Tous les participants ont reçu un traitement pendant 3 cycles, chacun durant 5 jours, pour une période totale d’intervention de 15 jours. Des gouttes oculaires à base d’hyaluronate de sodium ont été administrées sous forme d’une seule goutte, trois fois par jour. Les participants et les aidants ont été invités à veiller à l’hygiène des mains avant l’administration. Pendant l’intervention, les participants ont été surveillés pour détecter des irritations cutanées, des réactions allergiques ou un inconfort au niveau du site du patch auriculaire. L’intervention était interrompue en cas de réaction indésirable.

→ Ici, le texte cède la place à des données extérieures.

(* ===== verification/Preflight.v ===== *)
(** * The semantic preflight gate (internal/embed/preflight.go)

    [runOnce] takes the outcome of the tokenizer check and the clock; a run of
    the background loop is a list of such outcomes. *)

From S2P Require Import Prelude GoErrors.

Inductive PreflightState :=
| PreflightPending | PreflightCompatible | PreflightIncompatible | PreflightDisabled.

#[export] Instance PreflightState_eq_dec : EqDecision PreflightState.
Proof. solve_decision. Defined.

Definition PreflightCheckTimeout : duration := 15 * Second.
Definition PreflightRetryInterval : duration := 5 * Second.
Definition PreflightMaxRetryInterval : duration := Minute.
Definition PreflightSuccessInterval : duration := Minute.

Record PreflightSnapshot := {
  PSnap_State : PreflightState;
  PSnap_LastCheckAt : time;
  PSnap_LastSuccessAt : time;
}.

(** [hasCheck] is [p.check != nil]. *)
Record Preflight := {
  hasCheck : bool;
  pstate : PreflightState;
  plastCheckAt : time;
  plastSuccessAt : time;
  checkInterval : duration;
  successEvery : duration;
  maxInterval : duration;
  nextDelay : duration;
}.

Definition NewPreflight (check : bool) : Preflight := {|
  hasCheck := check;
  pstate := if check then PreflightPending else PreflightDisabled;
  plastCheckAt := time_zero; plastSuccessAt := time_zero;
  checkInterval := PreflightRetryInterval;
  successEvery := PreflightSuccessInterval;
  maxInterval := PreflightMaxRetryInterval;
  nextDelay := 0;
|}.

Definition Ready (p : Preflight) : bool := bool_decide (pstate p = PreflightCompatible).

Definition PreflightSnapshotOf (p : Preflight) : PreflightSnapshot := {|
  PSnap_State := pstate p; PSnap_LastCheckAt := plastCheckAt p;
  PSnap_LastSuccessAt := plastSuccessAt p |}.

Definition successInterval (p : Preflight) : duration :=
  if 0 <? successEvery p then successEvery p else PreflightSuccessInterval.

(** The corrected [base] and [max] locals of nextBackoffLocked. *)
Definition pf_base (p : Preflight) : duration :=
  if checkInterval p <=? 0 then PreflightRetryInterval else checkInterval p.

Definition pf_max (p : Preflight) : duration :=
  let max := if maxInterval p <=? 0 then PreflightMaxRetryInterval else maxInterval p in
  if max <? pf_base p then pf_base p else max.

Definition pf_nextBackoffLocked (p : Preflight) : duration :=
  if nextDelay p <? pf_base p then pf_base p
  else
    let next := (nextDelay p *w 2)%go in
    if pf_max p <? next then pf_max p else next.

(** runOnce under the lock: the new gate, the value returned, and the state the
    transition observer is told when the published state changed. *)
Definition runOnce (now : time) (err : option error) (p : Preflight)
    : Preflight * bool * option PreflightState :=
  let previous := pstate p in
  let p' :=
    match err with
    | None => {|
        hasCheck := hasCheck p; pstate := PreflightCompatible;
        plastCheckAt := now; plastSuccessAt := now;
        checkInterval := checkInterval p; successEvery := successEvery p;
        maxInterval := maxInterval p; nextDelay := successInterval p |}
    | Some _ => {|
        hasCheck := hasCheck p; pstate := PreflightIncompatible;
        plastCheckAt := now; plastSuccessAt := plastSuccessAt p;
        checkInterval := checkInterval p; successEvery := successEvery p;
        maxInterval := maxInterval p; nextDelay := pf_nextBackoffLocked p |}
    end in
  (p', bool_decide (err = None),
   if decide (previous = pstate p') then None else Some (pstate p')).

Definition nextSleep (p : Preflight) : duration :=
  if bool_decide (pstate p = PreflightCompatible) then successInterval p else nextDelay p.

(** Run, for the checks that complete before its context is cancelled: the
    gate, the sleeps it takes after each check and the transitions it reports.
    A gate without a check function returns at once. *)
Fixpoint Run_checks (p : Preflight) (checks : list (time * option error))
    : Preflight * list duration * list PreflightState :=
  match checks with
  | [] => (p, [], [])
  | (now, err) :: rest =>
      let '(p1, _, tr) := runOnce now err p in
      let '(p2, sleeps, trs) := Run_checks p1 rest in
      (p2, nextSleep p1 :: sleeps, option_list tr ++ trs)
  end.

Definition Run (p : Preflight) (checks : list (time * option error))
    : Preflight * list duration * list PreflightState :=
  if negb (hasCheck p) then (p, [], []) else Run_checks p checks.

(** The gate after a list of checks. *)
Definition after_checks (p : Preflight) (checks : list (time * option error)) : Preflight :=
  fold_left (fun p c => fst (fst (runOnce (fst c) (snd c) p))) checks p.

(** ** Lemmas *)

Lemma Run_checks_state p checks : fst (fst (Run_checks p checks)) = after_checks p checks.
Proof.
  revert p. induction checks as [|[now err] rest IH]; intros p; [done|].
  unfold after_checks. cbn [Run_checks fold_left fst snd].
  destruct (runOnce now err p) as [[p1 ok] tr]. specialize (IH p1).
  destruct (Run_checks p1 rest) as [[p2 sleeps] trs]. exact IH.
Qed.

Lemma pf_bounds p : 0 < pf_base p <= pf_max p.
Proof.
  unfold pf_max, pf_base, PreflightRetryInterval, PreflightMaxRetryInterval.
  split_ifs; zarith.
Qed.

Definition same_intervals (p q : Preflight) : Prop :=
  checkInterval q = checkInterval p /\ maxInterval q = maxInterval p /\
  successEvery q = successEvery p.

Lemma same_intervals_bounds p q :
  same_intervals p q ->
  pf_base q = pf_base p /\ pf_max q = pf_max p /\ successInterval q = successInterval p.
Proof.
  intros (H1 & H2 & H3). unfold pf_max, pf_base, successInterval. by rewrite H1, H2, H3.
Qed.

Lemma runOnce_intervals now err p : same_intervals p (fst (fst (runOnce now err p))).
Proof. by destruct err. Qed.

(** A failing check after the gate has waited [d]: [d] doubles up to the cap. *)
Lemma runOnce_fail_delay now e p :
  pf_max p < 2 ^ 62 -> pf_base p <= nextDelay p <= pf_max p ->
  let q := fst (fst (runOnce now (Some e) p)) in
  nextSleep q = Z.min (nextDelay p * 2) (pf_max p) /\
  nextDelay q = Z.min (nextDelay p * 2) (pf_max p).
Proof.
  intros Hm Hd. pose proof (pf_bounds p). simpl. unfold nextSleep. simpl.
  unfold pf_nextBackoffLocked. rewrite wrap64_id by zarith. split_ifs; lia.
Qed.

Lemma after_checks_fail_delay p (checks : list (time * error)) k :
  pf_max p < 2 ^ 62 -> 0 <= k ->
  nextDelay p = Z.min (pf_base p * 2 ^ k) (pf_max p) -> pstate p = PreflightIncompatible ->
  let q := after_checks p ((fun c => (c.1, Some c.2)) <$> checks) in
  nextSleep q = Z.min (pf_base p * 2 ^ (k + Z.of_nat (length checks))) (pf_max p).
Proof.
  revert p k. induction checks as [|[now e] rest IH]; intros p k Hm Hk Hd Hs.
  { simpl. unfold nextSleep. rewrite Hs, Z.add_0_r. done. }
  pose proof (pf_bounds p) as Hb.
  assert (Hpow : 1 <= 2 ^ k) by (pose proof (Z.pow_pos_nonneg 2 k); lia).
  assert (Hpow' : 2 ^ (k + 1) = 2 * 2 ^ k) by (rewrite Z.pow_add_r by lia; lia).
  destruct (runOnce_fail_delay now e p) as [H1 H2]; [done| |].
  { rewrite Hd. split; [|lia]. apply Z.min_glb; [nia|lia]. }
  destruct (same_intervals_bounds _ _ (runOnce_intervals now (Some e) p)) as (E1 & E2 & _).
  cbn [fmap list_fmap after_checks fold_left fst snd length].
  specialize (IH (fst (fst (runOnce now (Some e) p))) (k + 1)).
  rewrite E1, E2 in IH. unfold after_checks in IH.
  replace (k + Z.of_nat (S (length rest))) with (k + 1 + Z.of_nat (length rest)) by lia.
  apply IH; try done; lia.
Qed.

(** ** Properties *)

(** Workers may claim exactly when the last completed check succeeded: a
    fresh gate and every failed check keep it shut, whatever came before, and a
    gate without a backend never opens. *)
Theorem gate_follows_last_check p checks now err :
  Ready (NewPreflight true) = false /\
  Ready (after_checks p (checks ++ [(now, err)])) = bool_decide (err = None) /\
  plastCheckAt (after_checks p (checks ++ [(now, err)])) = now /\
  Run (NewPreflight false) (checks ++ [(now, err)]) = (NewPreflight false, [], []) /\
  Ready (NewPreflight false) = false.
Proof.
  unfold after_checks. rewrite fold_left_app. simpl.
  split_and!; try done; by destruct err.
Qed.

(** While checks keep failing from the start, the delay before the next one
    doubles from the base up to the cap: after [n + 1] failures it is
    min(base * 2^n, max). *)
Theorem preflight_backoff p now e checks :
  nextDelay p = 0 -> pf_max p < 2 ^ 62 ->
  nextSleep (after_checks p ((now, Some e) :: ((fun c => (c.1, Some c.2)) <$> checks))) =
  Z.min (pf_base p * 2 ^ Z.of_nat (length checks)) (pf_max p).
Proof.
  intros H0 Hm. pose proof (pf_bounds p) as Hb.
  destruct (same_intervals_bounds _ _ (runOnce_intervals now (Some e) p)) as (E1 & E2 & _).
  pose proof (after_checks_fail_delay (fst (fst (runOnce now (Some e) p))) checks 0) as H.
  rewrite E1, E2 in H. apply H; try done; try lia.
  simpl. unfold pf_nextBackoffLocked. rewrite H0.
  destruct (Z.ltb_spec 0 (pf_base p)); lia.
Qed.

Lemma preflight_backoff_witness :
  nextSleep (after_checks (NewPreflight true)
    ((1, Some (Opaque "down")) ::
     ((fun c => (c.1, Some c.2)) <$> [(2, Opaque "down"); (3, Opaque "down")]))) =
  Z.min (PreflightRetryInterval * 2 ^ 2) PreflightMaxRetryInterval.
Proof.
  apply (preflight_backoff (NewPreflight true) 1 (Opaque "down")
           [(2, Opaque "down"); (3, Opaque "down")]); [done|by vm_compute].
Defined.

(** The first retry after a backend that was healthy fails does not start
    at the retry interval: the delay doubles the success interval instead, so
    with the production settings it is a whole PreflightMaxRetryInterval. *)
Theorem first_retry_after_success p t1 t2 e :
  pf_max p < 2 ^ 62 -> pf_base p <= successInterval p < 2 ^ 62 ->
  nextSleep (after_checks p [(t1, None); (t2, Some e)]) =
  Z.min (successInterval p * 2) (pf_max p).
Proof.
  intros Hm Hs. pose proof (pf_bounds p). simpl. unfold nextSleep. simpl.
  unfold pf_nextBackoffLocked.
  change (pf_base _) with (pf_base p). change (pf_max _) with (pf_max p). simpl.
  rewrite wrap64_id by zarith. split_ifs; lia.
Qed.

Lemma first_retry_after_success_witness :
  nextSleep (after_checks (NewPreflight true) [(1, None); (2, Some (Opaque "down"))]) =
  PreflightMaxRetryInterval.
Proof. apply (first_retry_after_success (NewPreflight true)); vm_compute; intuition congruence. Defined.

Pour les participants du groupe B, l’auricule a été désinfectée avec de l’alcool médical avant l’application du patch. Des patchs d’acupression auriculaire contenant des graines de Vaccaria ont été appliqués sur les points d’acupuncture auriculaires suivants : œil, tronc cérébral, yang hépatique, sous-cortical, foie, rate, endocrinien et sympathique. Les emplacements des points d’acupuncture ont été identifiés selon l’atlas standardisé des points d’acupoint auriculaire utilisé en médecine traditionnelle chinoise. Chaque patch était fermement fixé au point d’acupuncture sélectionné, et une pression douce était appliquée avec le pouce et l’index jusqu’à ce que le participant signale une sensation de douleur ou de distension. Chaque point d’acupuncture a été pressé pendant environ 1 minute, avec un temps total de stimulation d’environ 8 minutes par séance.

Chaque cycle de 5 jours comprenait 4 jours d’application de patch suivis d’une période de repos d’un jour. Pendant la période de 4 jours d’application, les patchs étaient remplacés un jour sur deux. Pour garantir la cohérence, toutes les interventions d’acupression auriculaire ont été réalisées par le même praticien formé selon un protocole standardisé.

Évaluation de suivi

Les évaluations des résultats ont été réalisées au départ, à la fin de chaque cycle de traitement et après la fin du cycle final.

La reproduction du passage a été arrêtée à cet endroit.